BEGIN SUPPLIED MATERIAL

Lemma startsWith_iff (p s : string) :
  startsWith s p = true <-> exists b, s = p ++ b.
Proof.
  revert s; induction p as [|x p IH]; intros s; simpl.
  - split; [intros _; now exists s | now destruct s].
  - destruct s as [|y s]; simpl.
    + split; [discriminate | intros [b Hb]; discriminate].
    + rewrite andb_true_iff, Ascii.eqb_eq, IH. split.
      * intros [-> [b ->]]. now exists b.
      * intros [b Hb]. injection Hb as -> ->. split; [reflexivity | now exists b].
Qed.

Lemma includes_iff (s sub : string) :
  includes s sub = true <-> Contains s sub.
Proof.
  unfold Contains. induction s as [|c r IH]; cbn [includes].
  - rewrite startsWith_iff. split.
    + intros [b Hb]. exists "", b. exact Hb.
    + intros [a [b Hab]]. destruct a; [now exists b | discriminate].
  - rewrite orb_true_iff, IH.
    rewrite (startsWith_iff sub (String c r)). split.
    + intros [[b Hb] | [a [b Hab]]].
      * exists "", b. exact Hb.
      * exists (String c a), b. simpl. now rewrite Hab.
    + intros [a [b Hab]]. destruct a as [|x a]; simpl in Hab.
      * left. now exists b.
      * right. injection Hab as _ Hr. now exists a, b.
Qed.

Lemma includes_false_iff (s sub : string) :
  includes s sub = false <-> ~ Contains s sub.
Proof.
  rewrite <- includes_iff. destruct (includes s sub); split; congruence.
Qed.

Lemma slice0_length {A} (e : Z) (l : list A) :
  (0 <= e)%Z -> (Z.of_nat (List.length (slice0 e l)) <= e)%Z.
Proof.
  intros He. unfold slice0.
  destruct (Z.ltb_spec e 0); [lia|].
  rewrite length_firstn. lia.
Qed.

Lemma Forall_firstn {A} (P : A -> Prop) (n : nat) (l : list A) :
  Forall P l -> Forall P (firstn n l).
Proof.
  intros H. revert n. induction H as [|x l Hx _ IH]; intros [|n]; simpl;
    auto using Forall_nil, Forall_cons.
Qed.

Lemma Forall_slice0 {A} (P : A -> Prop) (e : Z) (l : list A) :
  Forall P l -> Forall P (slice0 e l).
Proof.
  intros H. unfold slice0. destruct (e <? 0)%Z; now apply Forall_firstn.
Qed.

End JSFacts.

(* ================================================================= *)
(** ** Relevance scoring *)

Module ScoreFacts.
Import NewsService Spec.
Local Open Scope Z_scope.

(** Whole hours rounded towards zero are below [n] exactly when the
    difference is below [n] hours. *)
Lemma quot_hours_lt (d n : Z) :
  0 < n -> (Z.quot d HOUR <? n) = (d <? n * HOUR).
Proof.
  intros Hn. unfold HOUR.
  destruct (Z.ltb_spec d (n * 3600000)) as [H|H].
  - apply Z.ltb_lt.
    destruct (Z.le_gt_cases 0 d) as [Hd|Hd].
    + apply Z.quot_lt_upper_bound; lia.
    + assert (Z.quot d 3600000 <= 0) by (apply Z.quot_le_upper_bound; lia). lia.
  - apply Z.ltb_ge. apply Z.quot_le_lower_bound; lia.
Qed.

(** [hoursAgo < n], by the [publishedAt] field. *)
Lemma lt_num_hoursAgo (now : Z) (p : PublishedAt) (n : Z) :
  0 < n ->
  lt_num (hoursAgo now p) n
  = match p with
    | PubMissing => true
    | PubInvalid => false
    | PubAt t => now - t <? n * HOUR
    end.
Proof.
  intros Hn. unfold lt_num, hoursAgo, moment_of.
  destruct p as [| |t]; [|reflexivity|now apply quot_hours_lt].
  rewrite quot_hours_lt by exact Hn. apply Z.ltb_lt. unfold HOUR. lia.
Qed.

(** The score is the sum with the recency points of the code. *)
Lemma score_sum (now : Z) (article : Raw.t) (keyword : string) :
  calculateRelevanceScore now article keyword = score_amended now article keyword.
Proof.
  unfold calculateRelevanceScore, score_amended, recency_points, points.
  rewrite !lt_num_hoursAgo by lia.
  destruct (Raw.publishedAt article);
    repeat match goal with
           | |- context [if ?b then _ else _] => destruct b
           end; reflexivity.
Qed.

END SUPPLIED MATERIAL

→ **TASK GOAL**
Copy every line above without altering a word.

→ **THE COMPLETED TASK**
Lemma startsWith_iff (p s : string) :
  startsWith s p = true <-> exists b, s = p ++ b.
Proof.
  revert s; induction p as [|x p IH]; intros s; simpl.
  - split; [intros _; now exists s | now destruct s].
  - destruct s as [|y s]; simpl.
    + split; [discriminate | intros [b Hb]; discriminate].
    + rewrite andb_true_iff, Ascii.eqb_eq, IH. split.
      * intros [-> [b ->]]. now exists b.
      * intros [b Hb]. injection Hb as -> ->. split; [reflexivity | now exists b].
Qed.

Lemma includes_iff (s sub : string) :
  includes s sub = true <-> Contains s sub.
Proof.
  unfold Contains. induction s as [|c r IH]; cbn [includes].
  - rewrite startsWith_iff. split.
    + intros [b Hb]. exists "", b. exact Hb.
    + intros [a [b Hab]]. destruct a; [now exists b | discriminate].
  - rewrite orb_true_iff, IH.
    rewrite (startsWith_iff sub (String c r)). split.
    + intros [[b Hb] | [a [b Hab]]].
      * exists "", b. exact Hb.
      * exists (String c a), b. simpl. now rewrite Hab.
    + intros [a [b Hab]]. destruct a as [|x a]; simpl in Hab.
      * left. now exists b.
      * right. injection Hab as _ Hr. now exists a, b.
Qed.

Lemma includes_false_iff (s sub : string) :
  includes s sub = false <-> ~ Contains s sub.
Proof.
  rewrite <- includes_iff. destruct (includes s sub); split; congruence.
Qed.

Lemma slice0_length {A} (e : Z) (l : list A) :
  (0 <= e)%Z -> (Z.of_nat (List.length (slice0 e l)) <= e)%Z.
Proof.
  intros He. unfold slice0.
  destruct (Z.ltb_spec e 0); [lia|].
  rewrite length_firstn. lia.
Qed.

Lemma Forall_firstn {A} (P : A -> Prop) (n : nat) (l : list A) :
  Forall P l -> Forall P (firstn n l).
Proof.
  intros H. revert n. induction H as [|x l Hx _ IH]; intros [|n]; simpl;
    auto using Forall_nil, Forall_cons.
Qed.

Lemma Forall_slice0 {A} (P : A -> Prop) (e : Z) (l : list A) :
  Forall P l -> Forall P (slice0 e l).
Proof.
  intros H. unfold slice0. destruct (e <? 0)%Z; now apply Forall_firstn.
Qed.

End JSFacts.

(* ================================================================= *)
(** ** Relevance scoring *)

Module ScoreFacts.
Import NewsService Spec.
Local Open Scope Z_scope.

(** Whole hours rounded towards zero are below [n] exactly when the
    difference is below [n] hours. *)
Lemma quot_hours_lt (d n : Z) :
  0 < n -> (Z.quot d HOUR <? n) = (d <? n * HOUR).
Proof.
  intros Hn. unfold HOUR.
  destruct (Z.ltb_spec d (n * 3600000)) as [H|H].
  - apply Z.ltb_lt.
    destruct (Z.le_gt_cases 0 d) as [Hd|Hd].
    + apply Z.quot_lt_upper_bound; lia.
    + assert (Z.quot d 3600000 <= 0) by (apply Z.quot_le_upper_bound; lia). lia.
  - apply Z.ltb_ge. apply Z.quot_le_lower_bound; lia.
Qed.

(** [hoursAgo < n], by the [publishedAt] field. *)
Lemma lt_num_hoursAgo (now : Z) (p : PublishedAt) (n : Z) :
  0 < n ->
  lt_num (hoursAgo now p) n
  = match p with
    | PubMissing => true
    | PubInvalid => false
    | PubAt t => now - t <? n * HOUR
    end.
Proof.
  intros Hn. unfold lt_num, hoursAgo, moment_of.
  destruct p as [| |t]; [|reflexivity|now apply quot_hours_lt].
  rewrite quot_hours_lt by exact Hn. apply Z.ltb_lt. unfold HOUR. lia.
Qed.

(** The score is the sum with the recency points of the code. *)
Lemma score_sum (now : Z) (article : Raw.t) (keyword : string) :
  calculateRelevanceScore now article keyword = score_amended now article keyword.
Proof.
  unfold calculateRelevanceScore, score_amended, recency_points, points.
  rewrite !lt_num_hoursAgo by lia.
  destruct (Raw.publishedAt article);
    repeat match goal with
           | |- context [if ?b then _ else _] => destruct b
           end; reflexivity.
Qed.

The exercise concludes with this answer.